Task goal: For the material below, return exactly the lines starting at the line containing "Fixpoint removeAll (c" and ending at the line containing "Definition showZ (z", both ends included, and no others.

◆ ◆ ◆

(** * mcp-mssql: the DatabaseService layer, embedded and verified

    A shallow embedding of [config.js], [errors.ts] and the
    [DatabaseService] class of the MSSQL MCP server, together with the
    properties its specification states about them.

    JavaScript strings are modelled as Rocq strings of code units below
    256 (Latin-1); numbers that the configuration parses with [parseInt]
    are integers of [Z]; [Math.random] and the back-off delay computed
    from it are exact rationals of [Q]. *)

From Stdlib Require Import String Ascii List ZArith QArith Qminmax Lia Lqa Bool.
From Stdlib Require Import Sorting.Sorted Sorting.Permutation.
From Stdlib Require DecimalString.
From stdpp Require Import base option gmap strings.
Import ListNotations.

Local Open Scope string_scope.
Local Open Scope Z_scope.

(** ** JavaScript string primitives *)

Module Js.

(** Code units that [String.prototype.trim] and the regular-expression
    class [\s] treat as white space, among the code units below 256:
    TAB, LF, VT, FF, CR, SPACE and NBSP. *)
Definition isWhiteSpace (c : ascii) : bool :=
  let n := nat_of_ascii c in
  ((9 <=? n)%nat && (n <=? 13)%nat) || (n =? 32)%nat || (n =? 160)%nat.

Fixpoint trimStart (s : string) : string :=
  match s with
  | EmptyString => EmptyString
  | String c r => if isWhiteSpace c then trimStart r else s
  end.

(** [trimEnd] keeps a character when it is not white space or when
    something is left after it. *)
Fixpoint trimEnd (s : string) : string :=
  match s with
  | EmptyString => EmptyString
  | String c r =>
      match trimEnd r with
      | EmptyString => if isWhiteSpace c then EmptyString else String c EmptyString
      | r' => String c r'
      end
  end.

Definition trim (s : string) : string := trimEnd (trimStart s).

(** [toLowerCase] on one code unit: A-Z, and the Latin-1 capitals
    U+00C0..U+00DE except the multiplication sign U+00D7. *)
Definition lowerChar (c : ascii) : ascii :=
  let n := nat_of_ascii c in
  if ((65 <=? n)%nat && (n <=? 90)%nat)
     || ((192 <=? n)%nat && (n <=? 222)%nat && negb (n =? 215)%nat)
  then ascii_of_nat (n + 32) else c.

Fixpoint toLowerCase (s : string) : string :=
  match s with
  | EmptyString => EmptyString
  | String c r => String (lowerChar c) (toLowerCase r)
  end.

Fixpoint startsWith (s p : string) {struct p} : bool :=
  match p, s with
  | EmptyString, _ => true
  | String _ _, EmptyString => false
  | String a p', String b s' => if Ascii.eqb a b then startsWith s' p' else false
  end.

(** [s.includes(sub)]: [sub] occurs at some position of [s]. *)
Fixpoint includes (s sub : string) : bool :=
  startsWith s sub ||
  match s with
  | EmptyString => false
  | String _ r => includes r sub
  end.

(** [s.split(sep)] for a one-character separator: never the empty
    list; the empty string splits into one empty piece. *)
Fixpoint split (sep : ascii) (s : string) : list string :=
  match s with
  | EmptyString => [EmptyString]
  | String c r =>
      if Ascii.eqb c sep then EmptyString :: split sep r
      else match split sep r with
           | [] => [String c EmptyString]
           | p :: ps => String c p :: ps
           end
  end.

(** Truthiness of a string: every string but the empty one. *)
Definition truthy (s : string) : bool :=
  match s with EmptyString => false | _ => true end.

(** [a || b] on strings. *)
Definition orElse (a b : string) : string := if truthy a then a else b.

(** [s.replace(c, '')] with a string pattern: the first occurrence only. *)
Fixpoint removeFirst (c : ascii) (s : string) : string :=
  match s with
  | EmptyString => EmptyString
  | String a r => if Ascii.eqb a c then r else String a (removeFirst c r)
  end.

(** [s.replace(/c/g, '')]: every occurrence. *)
Fixpoint removeAll (c : ascii) (s : string) : string :=
  match s with
  | EmptyString => EmptyString
  | String a r => if Ascii.eqb a c then removeAll c r else String a (removeAll c r)
  end.

(** [s.substring(0, n)]. *)
Fixpoint take (n : nat) (s : string) : string :=
  match n, s with
  | O, _ => EmptyString
  | _, EmptyString => EmptyString
  | S n', String c r => String c (take n' r)
  end.

(** [`${n}`] for an integer. *)
Definition showZ (z : Z) : string :=
  DecimalString.NilZero.string_of_int (Z.to_int z).

(** [xs.join(sep)]. *)
Fixpoint join (sep : string) (xs : list string) : string :=
  match xs with
  | [] => EmptyString
  | [x] => x
  | x :: rest => x ++ sep ++ join sep rest
  end.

◆ ◆ ◆

Task solution:
Fixpoint removeAll (c : ascii) (s : string) : string :=
  match s with
  | EmptyString => EmptyString
  | String a r => if Ascii.eqb a c then removeAll c r else String a (removeAll c r)
  end.

(** [s.substring(0, n)]. *)
Fixpoint take (n : nat) (s : string) : string :=
  match n, s with
  | O, _ => EmptyString
  | _, EmptyString => EmptyString
  | S n', String c r => String c (take n' r)
  end.

(** [`${n}`] for an integer. *)
Definition showZ (z : Z) : string :=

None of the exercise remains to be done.